- Born: Zelmira Segreda Solera 29 May 1878 Heredia, Costa Rica
- Died: 19 July 1923 (aged 45) San José, Costa Rica
- Occupations: Singer, teacher
- Spouse: Enrique Cappella Palmieri
- Children: 2
- Relatives: Gonzalo Facio Segreda (nephew)

= Zelmira Segreda Solera de Cappella =

Costa Rican soprano

Zelmira Segreda Solera de Cappella (1878–1923) was a Costa Rican soprano.
She studied singing in Italy and was a successful performer on her return to Costa Rica.
She is "considered one of the most important dramatic sopranos that Costa Rica has ever had."

==Biography==
Zelmira Segreda Solera was born in Heredia, Costa Rica on 29 May 1878.
Her parents were Rosendo Segreda Zamora and Susana Filomena de los Dolores Solera Rodríguez.

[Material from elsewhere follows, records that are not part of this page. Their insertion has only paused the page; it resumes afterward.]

(** * Reaction-diffusion demo: periodic five-point Laplacian and time steppers

    Shallow embedding of [reaction-diffusion_demo.ipynb].

    Conventions of the embedding:
    - Python [float]s and NumPy [float64] entries are modelled by exact
      rationals [Q]; equality of values is [Qeq] ([==]).
    - Python [int]s are [Z].
    - Exceptions are modelled by the [result] monad below.
    - A SciPy sparse matrix is modelled by its shape and its entry function;
      the storage format (DIA, LIL, CSR) does not change the entries, so
      [tolil] and [todia] are the identity.
    - NumPy, SciPy and Python primitives ([numpy.ones], [sparse.spdiags],
      [sparse.kron], [sparse.eye], item assignment, [/]) are modelled with the
      error conditions the libraries document. *)

From Stdlib Require Import ZArith QArith Qfield List Lia Lqa Bool.
From Stdlib Require Import Setoid Morphisms Permutation.
Import ListNotations.

Local Open Scope Z_scope.

(** ** Exceptions *)

Inductive exn : Type :=
| ZeroDivisionError
| ValueError
| IndexError.

Inductive result (A : Type) : Type :=
| Ok (a : A)
| Raise (e : exn).

Arguments Ok {A} a.
Arguments Raise {A} e.

Definition bind {A B : Type} (c : result A) (k : A -> result B) : result B :=
  match c with
  | Ok a => k a
  | Raise e => Raise e
  end.

Notation "x <- c ;; k" := (bind c (fun x => k))
  (at level 61, c at next level, right associativity).

Definition raises {A : Type} (c : result A) : Prop := exists e, c = Raise e.

(** ** Python scalars *)

(** [x / y] on Python floats. *)
Definition pydiv (x y : Q) : result Q :=
  if Qeq_bool y 0 then Raise ZeroDivisionError else Ok (x / y)%Q.

(** [range(n)] *)
Definition range (n : Z) : list Z := map Z.of_nat (seq 0 (Z.to_nat n)).
(** X6: [add_order] on a BUY or SELL order raises exactly when the sort key
    of some order on the list, the new one included, cannot be computed.  It
    then has still indexed the order and appended it to the list, which is
    otherwise as before; an order of type MARKET always ends up so; and an
    [add_order] of an order of that side made in the state the failed call
    left raises the same error. *)
Theorem add_order_failure_leaves_order_listed {X} (w : @World X) r o e :
  heap (env w) !! r = Some o ->
  side o = BUY \/ side o = SELL ->
  let h := heap (env w) in
  let l := side_list (core (env w)) (side o) in
  let w' := (add_order r w).2 in
  ((add_order r w).1 = Raise e <->
   compute_keys (sort_key_of h) (l ++ [r]) = Raise e) /\
  ((add_order r w).1 = Raise e ->
   side_list (core (env w')) (side o) = l ++ [r] /\
   get_order (core (env w')) (client_order_id o) = Some r /\
   (forall r' o', heap (env w) !! r' = Some o' -> side o' = side o ->
      (add_order r' w').1 = Raise e)) /\
  (order_type o = MARKET -> exists e', (add_order r w).1 = Raise e').
Proof.
  intros Hr Hs h l w'.
  assert (Hcase :
    (add_order r w).1 =
      match py_sort (sort_key_of h) (bool_decide (side o = BUY)) (l ++ [r])
      with Ok _ => Ok tt | Raise e => Raise e end /\
    (forall e, py_sort (sort_key_of h) (bool_decide (side o = BUY)) (l ++ [r])
               = Raise e ->
       side_list (core (env w')) (side o) = l ++ [r])).
  { subst h l w'. destruct Hs as [Hs|Hs].
    - rewrite (add_order_buy_exact w r o Hr Hs), Hs. cbv zeta.
      cbn [side_list bool_decide decide_rel].
      rewrite bool_decide_eq_true_2 by done.
      destruct (py_sort _ _ _); [done |]. split; [done |].
      by intros e' _.
    - rewrite (add_order_sell_exact w r o Hr Hs), Hs. cbv zeta.
      cbn [side_list].
      rewrite bool_decide_eq_false_2 by done.
      destruct (py_sort _ _ _); [done |]. split; [done |].
      by intros e' _. }
  destruct Hcase as [Hres Hlist].
  assert (Hiff : (add_order r w).1 = Raise e <->
                 compute_keys (sort_key_of h) (l ++ [r]) = Raise e).
  { rewrite Hres, <- (py_sort_outcome _ (bool_decide (side o = BUY))).
    destruct (py_sort _ _ _); [by split | split; by intros [= ->]]. }
  split; [exact Hiff |]. split.
  - intros Hraise. apply Hiff in Hraise as Hkeys.
    assert (Hl : side_list (core (env w')) (side o) = l ++ [r]).
    { apply (Hlist e). by apply py_sort_outcome. }
    split; [exact Hl |]. split.
    + unfold get_order. subst w'. rewrite (add_order_index w r o Hr).
      apply lookup_insert_eq.
    + intros r' o' Hr' Hs'.
      destruct (add_order_frame w r) as (Hh & _ & _). fold w' in Hh.
      assert (Hr'' : heap (env w') !! r' = Some o') by (by rewrite Hh).
      assert (Hk' : compute_keys (sort_key_of (heap (env w')))
                      (side_list (core (env w')) (side o') ++ [r'])
                    = Raise e).
      { rewrite Hh, Hs', Hl, compute_keys_app. fold h. by rewrite Hkeys. }
      rewrite <- (py_sort_outcome _ (bool_decide (side o' = BUY))) in Hk'.
      rewrite <- Hs' in Hs.
      destruct Hs as [Hb|Hb].
      * rewrite (add_order_buy_exact w' r' o' Hr'' Hb). cbv zeta.
        rewrite Hb in Hk'. cbn [side_list] in Hk'.
        rewrite bool_decide_eq_true_2 in Hk' by done. by rewrite Hk'.
      * rewrite (add_order_sell_exact w' r' o' Hr'' Hb). cbv zeta.
        rewrite Hb in Hk'. cbn [side_list] in Hk'.
        rewrite bool_decide_eq_false_2 in Hk' by done. by rewrite Hk'.
  - intros Hty.
    assert (Hkr : sort_key_of h r = Raise RuntimeError).
    { unfold sort_key_of. subst h. rewrite Hr.
      unfold order_sort_key. by rewrite Hty. }
    rewrite Hres.
    destruct (py_sort _ _ _) as [l'|e'] eqn:E; [|by eauto].
    unfold py_sort in E. rewrite compute_keys_app in E. cbn in E.
    rewrite Hkr in E. by destruct (compute_keys (sort_key_of h) l).
Qed.
(** X21: end to end, a run recommends only rows of the movie file that
    match the answers of the survey.  Every line of every listing shows a
    row read from the file, complete and with its genre list, and that
    row satisfies each preference the survey returned for the typed
    lines. *)
Theorem main_lists_matching_rows (float : string -> option pyfloat)
    (raws : list RawMovie) (oscars : list OscarRow) (inputs : list string)
    (out : list printed) :
  main float (Some raws) (Some oscars) inputs = Done out ->
  forall indices lines line,
    In (Event (Recommendations indices lines)) out -> In line lines ->
    exists frame notes prefs rest raw,
      load_movie_data (Some raws) = ([], Some frame)
      /\ get_user_preferences float (map snd frame) inputs
         = (notes, Some (prefs, rest))
      /\ In raw raws /\ cleaned_from raw (shown line)
      /\ satisfies prefs (shown line).
Proof.
  unfold main. intros H indices lines line Hin Hline.
  destruct (load_movie_data (Some raws)) as [notes1 movie_df] eqn:Hload.
  assert (Hframe : exists frame, notes1 = [] /\ movie_df = Some frame).
  { unfold load_movie_data in Hload. injection Hload as <- <-.
    eexists. split; reflexivity. }
  destruct Hframe as [frame [-> ->]].
  cbn [load_oscar_data bind] in H.
  destruct (has_str (map film oscars)); [|discriminate H].
  cbn [bind fst snd app] in H.
  destruct (negb (bool_decide _)); [discriminate H|].
  destruct (get_user_preferences float (map snd frame) inputs)
    as [notes2 [[prefs rest]|]] eqn:G.
  - destruct (filter_movies (map snd frame) prefs) as [[said ranked]|] eqn:F;
      [|discriminate H].
    cbn [bind fst snd] in H.
    destruct (show_recommendations ranked _ _ rest) as [shown_out|] eqn:S;
      [|discriminate H].
    cbn [bind] in H. injection H as <-.
    assert (Hev : In (Recommendations indices lines) shown_out).
    { destruct Hin as [E|[E|Hin]]; [discriminate E|discriminate E|].
      apply in_app_or in Hin as [Hin|Hin].
      - apply in_map_iff in Hin as [n [E _]]. discriminate E.
      - apply in_map_iff in Hin as [e [E He]]. injection E as ->.
        apply in_app_or in He as [He|He]; [|exact He].
        destruct (filter_movies_events _ _ _ _ F _ _ He). }
    pose proof (show_recommendations_lines _ _ _ _ _ S _ _ _ Hev Hline) as Hrow.
    apply in_map_iff in Hrow as [[i row] [E Hrow]]. cbn [snd] in E. subst row.
    destruct (filter_movies_ranked _ _ _ _ F) as [Hperm _].
    apply (Permutation_in _ Hperm) in Hrow.
    apply ranked_row_in_catalog in Hrow as [Hlook Hkeep]. cbn [fst snd] in *.
    assert (Hcat : In (shown line) (map snd frame)).
    { apply list_elem_of_In. eapply list_elem_of_lookup_2. exact Hlook. }
    destruct (loaded_rows raws frame Hload _ Hcat) as [raw [Hraw Hc]].
    exists frame, notes2, prefs, rest, raw.
    split; [reflexivity|]. split; [exact G|]. split; [exact Hraw|].
    split; [apply cleaned_spec, Hc|apply keeps_satisfies, Hkeep].
  - injection H as <-. exfalso.
    destruct Hin as [E|[E|Hin]]; [discriminate E|discriminate E|].
    apply in_map_iff in Hin as [n [E _]]. discriminate E.
Qed.

Lemma main_lists_matching_rows_witness :
  exists frame notes prefs rest raw,
    load_movie_data (Some example_file) = ([], Some frame)
    /\ get_user_preferences float_of_7_5 (map snd frame) example_answers
       = (notes, Some (prefs, rest))
    /\ In raw example_file /\ cleaned_from raw (shown example_line)
    /\ satisfies prefs (shown example_line).
Proof.
  destruct (main float_of_7_5 (Some example_file) (Some example_awards)
              example_answers) as [out|] eqn:M;
    [|vm_compute in M; discriminate M].
  apply (main_lists_matching_rows float_of_7_5 example_file example_awards
           example_answers out M [0; 1]
           [{| number := 1;
               shown := {| Title := "Room"; Genre := ["Drama"; "Thriller"];
                           Year := 2015; Rating := 82 # 10; Runtime := 118;
                           Votes := 250;
                           Actors := Some "Brie Larson, Jacob Tremblay" |};
               oscar_note := Some ["Winner for ACTRESS IN A LEADING ROLE"];
               actor_note := true |}; example_line]).
  - vm_compute in M. injection M as <-.
    right. right. right. left. reflexivity.
  - right. left. reflexivity.
Defined.










(* ===================================================================== *)
(** * show_recommendations: the lines of a listing *)
(* ===================================================================== *)

Lemma lines_from_spec (top_matches : list Movie)
    (oscar_df : option (list OscarRow)) (fav_actor : option string)
    (indices : list nat) :
  forall i lines,
    lines_from top_matches oscar_df fav_actor i indices = Done lines ->
    Forall2 (line_of top_matches oscar_df fav_actor) indices lines
    /\ map number lines = seq (S i) (length indices).
Proof.
  induction indices as [|idx rest IH]; intros i lines H.
  - injection H as <-. split; [constructor|reflexivity].
  - cbn [lines_from] in H. unfold line_for in H.
    destruct (top_matches !! idx) as [movie|] eqn:Hrow; [|discriminate H].
    destruct (check_oscar_status (Title movie) oscar_df) as [info|] eqn:Hinfo;
      [|discriminate H].
    cbn [bind] in H.
    assert (Hnote : exists announced,
               (if truthy fav_actor then
                  match Actors movie with
                  | Some actors =>
                      Done (features (default EmptyString fav_actor) actors)
                  | None => Unsupported
                  end
                else Done false) = Done announced
               /\ announced
                  = (truthy fav_actor
                     && actor_contains (default EmptyString fav_actor) movie)).
    { unfold actor_contains. destruct (truthy fav_actor).
      - destruct (Actors movie) as [actors|]; [|discriminate H].
        eexists. split; reflexivity.
      - eexists. split; reflexivity. }
    destruct Hnote as [announced [E Hannounced]]. rewrite E in H.
    cbn [bind] in H.
    destruct (lines_from top_matches oscar_df fav_actor (S i) rest)
      as [lines'|] eqn:Hrest; [|discriminate H].
    cbn [bind] in H. injection H as <-.
    destruct (IH (S i) lines' Hrest) as [Hall Hnum]. split.
    + constructor; [|exact Hall]. repeat split; cbn; assumption.
    + cbn [map number length seq]. rewrite Hnum.
      replace (i + 1) with (S i) by lia. reflexivity.
Qed.
(** * AgoraX server: presence registry, room table and chat relay

    A shallow embedding of [api/index.ts].  The server keeps two process-wide
    tables, [onlineUsers] and [rooms], and registers six socket.io handlers
    that mutate them and emit broadcasts.  Each handler is embedded as a
    computation in a small monad that threads the two tables, records every
    call made to the outside world (socket.io, console, fs, fetch) in
    source order, and can complete normally or by a thrown exception.

    Modelling conventions.
    - A JavaScript string is a [string]; one character of the model stands for
      one UTF-16 code unit (the model covers code units below 256).
    - A payload field that the client may leave out is an [option string],
      [None] standing for [undefined].
    - [rooms] is a plain object used as a dictionary: its own properties are
      a [gmap] from the property key to the member array, and a key that is
      not an own property is looked up in [Object.prototype], as the
      expression [rooms[roomId]] does.  The order in which [for ... in]
      visits the own keys is that of [map_to_list]; no statement below
      depends on that order.
    - An event can arrive without a payload; the listeners that destructure
      their parameter then fail before their first statement.
    - socket.io serialises an emitted payload when [emit] is called, so an
      emission carries the value the table had at that moment. *)

From Stdlib Require Import ZArith NArith Ascii String.
From stdpp Require Import base option list strings gmap fin_maps.

(** ** JavaScript values of the payload fields *)

(** [!!v] for a value that is a string or [undefined]. *)
Definition truthy (v : option string) : bool :=
  match v with
  | Some s => negb (String.eqb s EmptyString)
  | None => false
  end.

(** [String(v)], also what a template literal does to [v]; it is the property
    key under which [rooms[v]] is looked up as well. *)
Definition String_ (v : option string) : string :=
  match v with
  | Some s => s
  | None => "undefined"
  end.

(** [a || b] where [b] is a string. *)
Definition js_or (a : option string) (b : string) : string :=
  if truthy a then String_ a else b.

(** ** Data model *)

(** An element of [onlineUsers]. *)
Record OnlineUser := { socketId : string; userId : string }.

(** An element of [rooms[roomId]]. *)
Record RoomUser := { member_socketId : string; username : option string }.

(** The object sent on the [message] event; [timestamp] is the [Date] in
    milliseconds since the epoch. *)
Record Message :=
  { id : string; user : option string; text : option string; timestamp : Z }.

(** The two module-level tables. *)
Record State :=
  { onlineUsers : list OnlineUser;
    rooms : gmap string (list RoomUser) }.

Segreda went to school at Colegio Nuestra Señora de Sión in Costa Rica.
Around 1905 she went to Italy on a scholarship to study singing.
Segreda spent six months in Milan before moving to Rome to study at the Conservatorio Santa Cecilia, where she won a prize and graduated some time between 1906 and 1909.
On 6 February 1909 Segreda married Italian architect Enrique Cappella Palmieri, Marquis of Rocca San Felice and Baron of Caprofico, with whom she later had two children, Yolanda and Antonio.

In 1910 Segreda returned to Costa Rica and was living in Cartago when the city was destroyed by the 1910 Costa Rica earthquakes.
Following the earthquakes Segreda moved to San José, where she had a successful singing career, and also taught music.
Segreda performed several times at the National Theatre of Costa Rica, singing with others including Melico Salazar.
In 1916 she was invited by Amelita Galli-Curci to accompany her on a singing tour of South America, but refused for family reasons.

Segreda died on 19 July 1923 of pernicious anemia.
Her funeral was attended by Costa Rican president Julio Acosta García and former presidents Cleto González Víquez and Carlos Durán Cartín.